*Work order*: Under this line are the records; write out word for word the part that begins at the line containing "#[local] Existing Instance Cache.Disk.zero_garbage." and ends at the line containing "assert (R := start_shows", and no more.
[Opening Data for processing section]
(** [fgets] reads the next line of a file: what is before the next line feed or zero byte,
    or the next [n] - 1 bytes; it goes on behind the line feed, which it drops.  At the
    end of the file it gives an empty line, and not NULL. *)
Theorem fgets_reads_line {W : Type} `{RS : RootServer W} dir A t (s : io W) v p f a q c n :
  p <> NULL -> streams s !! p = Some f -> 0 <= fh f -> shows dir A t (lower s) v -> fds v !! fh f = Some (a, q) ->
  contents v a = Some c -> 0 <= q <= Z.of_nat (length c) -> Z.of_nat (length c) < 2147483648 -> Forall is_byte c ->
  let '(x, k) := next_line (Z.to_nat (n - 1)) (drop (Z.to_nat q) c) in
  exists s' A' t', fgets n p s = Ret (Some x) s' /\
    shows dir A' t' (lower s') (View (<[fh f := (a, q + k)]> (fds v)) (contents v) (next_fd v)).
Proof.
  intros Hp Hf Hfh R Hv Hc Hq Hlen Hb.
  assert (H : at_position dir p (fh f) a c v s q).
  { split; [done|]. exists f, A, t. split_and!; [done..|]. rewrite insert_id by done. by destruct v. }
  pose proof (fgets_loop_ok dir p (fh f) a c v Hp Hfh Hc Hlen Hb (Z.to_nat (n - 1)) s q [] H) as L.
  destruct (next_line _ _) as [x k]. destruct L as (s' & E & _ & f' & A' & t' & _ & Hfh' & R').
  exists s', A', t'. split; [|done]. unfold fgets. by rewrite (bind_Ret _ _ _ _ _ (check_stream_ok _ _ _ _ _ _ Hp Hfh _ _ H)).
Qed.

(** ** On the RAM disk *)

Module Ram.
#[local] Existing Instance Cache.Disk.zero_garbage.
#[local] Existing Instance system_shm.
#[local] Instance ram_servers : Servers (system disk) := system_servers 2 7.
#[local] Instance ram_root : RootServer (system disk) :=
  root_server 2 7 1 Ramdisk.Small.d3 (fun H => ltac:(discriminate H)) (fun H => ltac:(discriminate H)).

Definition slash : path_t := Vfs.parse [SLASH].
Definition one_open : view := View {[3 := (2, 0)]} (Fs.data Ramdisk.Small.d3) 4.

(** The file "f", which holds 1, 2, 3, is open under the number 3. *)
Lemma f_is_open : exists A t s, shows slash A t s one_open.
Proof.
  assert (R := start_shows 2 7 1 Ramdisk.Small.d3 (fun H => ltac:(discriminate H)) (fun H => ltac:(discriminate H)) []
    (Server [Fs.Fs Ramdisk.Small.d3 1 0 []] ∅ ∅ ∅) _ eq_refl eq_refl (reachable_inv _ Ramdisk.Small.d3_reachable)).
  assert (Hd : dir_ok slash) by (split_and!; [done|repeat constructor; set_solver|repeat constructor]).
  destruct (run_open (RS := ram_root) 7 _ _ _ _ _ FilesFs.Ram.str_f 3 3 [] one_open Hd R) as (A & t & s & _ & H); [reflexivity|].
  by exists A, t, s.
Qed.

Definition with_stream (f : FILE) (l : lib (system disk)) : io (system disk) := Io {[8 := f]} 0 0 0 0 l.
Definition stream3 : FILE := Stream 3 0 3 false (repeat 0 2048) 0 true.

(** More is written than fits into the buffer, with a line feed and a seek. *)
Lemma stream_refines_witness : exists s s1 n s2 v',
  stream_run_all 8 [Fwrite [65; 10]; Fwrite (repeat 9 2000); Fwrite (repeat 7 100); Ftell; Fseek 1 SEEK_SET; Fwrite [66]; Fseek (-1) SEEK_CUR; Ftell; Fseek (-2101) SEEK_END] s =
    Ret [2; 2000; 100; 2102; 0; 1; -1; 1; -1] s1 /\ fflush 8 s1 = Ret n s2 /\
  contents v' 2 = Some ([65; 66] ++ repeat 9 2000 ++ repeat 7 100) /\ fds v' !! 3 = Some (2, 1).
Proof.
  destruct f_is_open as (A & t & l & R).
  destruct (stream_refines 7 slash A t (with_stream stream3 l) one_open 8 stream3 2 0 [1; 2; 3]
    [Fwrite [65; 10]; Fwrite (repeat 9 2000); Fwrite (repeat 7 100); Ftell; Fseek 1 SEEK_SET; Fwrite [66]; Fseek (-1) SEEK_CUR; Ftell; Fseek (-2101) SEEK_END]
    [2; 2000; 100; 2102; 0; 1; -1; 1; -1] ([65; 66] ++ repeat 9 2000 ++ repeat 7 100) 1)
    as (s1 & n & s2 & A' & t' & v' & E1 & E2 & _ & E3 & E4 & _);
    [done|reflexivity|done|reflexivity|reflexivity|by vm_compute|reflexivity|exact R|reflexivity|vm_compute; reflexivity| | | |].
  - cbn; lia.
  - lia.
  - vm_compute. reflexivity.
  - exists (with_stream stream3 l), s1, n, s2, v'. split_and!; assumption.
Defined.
[Closing Data for processing section]
[Opening Data for processing section]
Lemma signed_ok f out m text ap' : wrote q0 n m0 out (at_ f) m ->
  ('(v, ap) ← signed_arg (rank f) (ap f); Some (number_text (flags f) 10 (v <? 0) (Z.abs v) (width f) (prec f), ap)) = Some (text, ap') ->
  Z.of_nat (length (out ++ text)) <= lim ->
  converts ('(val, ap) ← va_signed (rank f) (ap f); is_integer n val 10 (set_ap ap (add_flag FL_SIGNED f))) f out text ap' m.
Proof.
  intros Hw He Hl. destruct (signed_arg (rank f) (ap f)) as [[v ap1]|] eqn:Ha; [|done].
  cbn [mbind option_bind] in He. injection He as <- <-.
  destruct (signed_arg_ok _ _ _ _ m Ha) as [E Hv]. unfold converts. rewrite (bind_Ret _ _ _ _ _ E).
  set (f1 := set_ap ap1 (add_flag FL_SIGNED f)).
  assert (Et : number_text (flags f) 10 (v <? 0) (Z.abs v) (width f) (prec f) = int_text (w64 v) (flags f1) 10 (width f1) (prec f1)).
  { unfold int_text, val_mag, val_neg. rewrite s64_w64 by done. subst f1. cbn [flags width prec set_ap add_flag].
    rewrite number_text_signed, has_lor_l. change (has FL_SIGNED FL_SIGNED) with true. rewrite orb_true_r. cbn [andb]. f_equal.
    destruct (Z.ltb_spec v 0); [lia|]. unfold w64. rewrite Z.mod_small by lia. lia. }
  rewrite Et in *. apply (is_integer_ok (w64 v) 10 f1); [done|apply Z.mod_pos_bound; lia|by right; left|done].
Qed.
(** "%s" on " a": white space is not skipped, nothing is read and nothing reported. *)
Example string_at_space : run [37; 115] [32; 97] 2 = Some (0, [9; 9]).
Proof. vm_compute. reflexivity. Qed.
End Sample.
[Closing Data for processing section]
*Answer space*:
#[local] Existing Instance Cache.Disk.zero_garbage.
#[local] Existing Instance system_shm.
#[local] Instance ram_servers : Servers (system disk) := system_servers 2 7.
#[local] Instance ram_root : RootServer (system disk) :=
  root_server 2 7 1 Ramdisk.Small.d3 (fun H => ltac:(discriminate H)) (fun H => ltac:(discriminate H)).

Definition slash : path_t := Vfs.parse [SLASH].
Definition one_open : view := View {[3 := (2, 0)]} (Fs.data Ramdisk.Small.d3) 4.

(** The file "f", which holds 1, 2, 3, is open under the number 3. *)
Lemma f_is_open : exists A t s, shows slash A t s one_open.
Proof.
  assert (R := start_shows 2 7 1 Ramdisk.Small.d3 (fun H => ltac:(discriminate H)) (fun H => ltac:(discriminate H)) []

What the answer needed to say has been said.